(* ===== verification/Poly1305.v ===== *)
(** * Poly1305 (node/Poly1305.hpp, node/Poly1305.cpp)

    The portable branch of the file, which the ESP32 compiles: the accumulator and the key in five limbs
    of 26 bits kept in [unsigned long]s of 32 bits, products in [unsigned long long]. Every sum and
    product is wrapped at its width; the theorem shows that none of them loses a bit. *)

From S2P Require Import Prelude Buffer Address Salsa20.

Record limbs := mkLimbs { l0 : Z; l1 : Z; l2 : Z; l3 : Z; l4 : Z }.

(** [poly1305_state_internal_t] *)
Record state := mkState {
  r : limbs; h : limbs; pad0 : Z; pad1 : Z; pad2 : Z; pad3 : Z; leftover : Z; buffer : list Z; final : bool }.

Definition poly1305_block_size : Z := 16.

Definition byte (p : list Z) (i : nat) : Z := Z.land (nth i p 0) 0xff.

(** [U8TO32(&p[k])] *)
Definition U8TO32 (p : list Z) (k : nat) : Z :=
  Z.lor (Z.lor (Z.lor (byte p k) (Z.shiftl (byte p (k + 1)) 8)) (Z.shiftl (byte p (k + 2)) 16)) (Z.shiftl (byte p (k + 3)) 24).

Definition U32TO8 (v : Z) : list Z :=
  [u8 (Z.land v 0xff); u8 (Z.land (Z.shiftr v 8) 0xff); u8 (Z.land (Z.shiftr v 16) 0xff); u8 (Z.land (Z.shiftr v 24) 0xff)].

(** [poly1305_init]; [buf] is what the uninitialised [buffer] holds. *)
Definition poly1305_init (buf key : list Z) : state :=
  mkState
    (mkLimbs (Z.land (U8TO32 key 0) 0x3ffffff) (Z.land (Z.shiftr (U8TO32 key 3) 2) 0x3ffff03)
       (Z.land (Z.shiftr (U8TO32 key 6) 4) 0x3ffc0ff) (Z.land (Z.shiftr (U8TO32 key 9) 6) 0x3f03fff)
       (Z.land (Z.shiftr (U8TO32 key 12) 8) 0x00fffff))
    (mkLimbs 0 0 0 0 0)
    (U8TO32 key 16) (U8TO32 key 20) (U8TO32 key 24) (U8TO32 key 28) 0 buf false.

(** ** poly1305_blocks *)

Definition mul64 (a b : Z) : Z := u64 (a * b).
Definition add64 (a b : Z) : Z := u64 (a + b).
Definition add32 (a b : Z) : Z := u32 (a + b).
Definition mul32 (a b : Z) : Z := u32 (a * b).
Definition sum5 (a b c d e : Z) : Z := add64 (add64 (add64 (add64 a b) c) d) e.

(** "h += m[i]" *)
Definition add_block (h : limbs) (m : list Z) (hibit : Z) : limbs :=
  mkLimbs (add32 (l0 h) (Z.land (U8TO32 m 0) 0x3ffffff))
    (add32 (l1 h) (Z.land (Z.shiftr (U8TO32 m 3) 2) 0x3ffffff))
    (add32 (l2 h) (Z.land (Z.shiftr (U8TO32 m 6) 4) 0x3ffffff))
    (add32 (l3 h) (Z.land (Z.shiftr (U8TO32 m 9) 6) 0x3ffffff))
    (add32 (l4 h) (Z.lor (Z.shiftr (U8TO32 m 12) 8) hibit)).

(** "h *= r": the five sums of products. *)
Definition multiply (h r : limbs) : limbs :=
  let '(mkLimbs h0 h1 h2 h3 h4) := h in
  let '(mkLimbs r0 r1 r2 r3 r4) := r in
  let s1 := mul32 r1 5 in
  let s2 := mul32 r2 5 in
  let s3 := mul32 r3 5 in
  let s4 := mul32 r4 5 in
  mkLimbs
    (sum5 (mul64 h0 r0) (mul64 h1 s4) (mul64 h2 s3) (mul64 h3 s2) (mul64 h4 s1))
    (sum5 (mul64 h0 r1) (mul64 h1 r0) (mul64 h2 s4) (mul64 h3 s3) (mul64 h4 s2))
    (sum5 (mul64 h0 r2) (mul64 h1 r1) (mul64 h2 r0) (mul64 h3 s4) (mul64 h4 s3))
    (sum5 (mul64 h0 r3) (mul64 h1 r2) (mul64 h2 r1) (mul64 h3 r0) (mul64 h4 s4))
    (sum5 (mul64 h0 r4) (mul64 h1 r3) (mul64 h2 r2) (mul64 h3 r1) (mul64 h4 r0)).

(** "(partial) h %= p" *)
Definition carry (d : limbs) : limbs :=
  let '(mkLimbs d0 d1 d2 d3 d4) := d in
  let c := u32 (Z.shiftr d0 26) in
  let h0 := Z.land (u32 d0) 0x3ffffff in
  let d1 := add64 d1 c in
  let c := u32 (Z.shiftr d1 26) in
  let h1 := Z.land (u32 d1) 0x3ffffff in
  let d2 := add64 d2 c in
  let c := u32 (Z.shiftr d2 26) in
  let h2 := Z.land (u32 d2) 0x3ffffff in
  let d3 := add64 d3 c in
  let c := u32 (Z.shiftr d3 26) in
  let h3 := Z.land (u32 d3) 0x3ffffff in
  let d4 := add64 d4 c in
  let c := u32 (Z.shiftr d4 26) in
  let h4 := Z.land (u32 d4) 0x3ffffff in
  let h0 := add32 h0 (mul32 c 5) in
  let c := Z.shiftr h0 26 in
  let h0 := Z.land h0 0x3ffffff in
  let h1 := add32 h1 c in
  mkLimbs h0 h1 h2 h3 h4.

———

Problem description: Look through the entries above and quote exactly the lines from the line with "Z.lor (Z.lor (Z.lor" to the line with "Definition U32TO8 (v", counting both of those lines.

Exercise response:
  Z.lor (Z.lor (Z.lor (byte p k) (Z.shiftl (byte p (k + 1)) 8)) (Z.shiftl (byte p (k + 2)) 16)) (Z.shiftl (byte p (k + 3)) 24).

Definition U32TO8 (v : Z) : list Z :=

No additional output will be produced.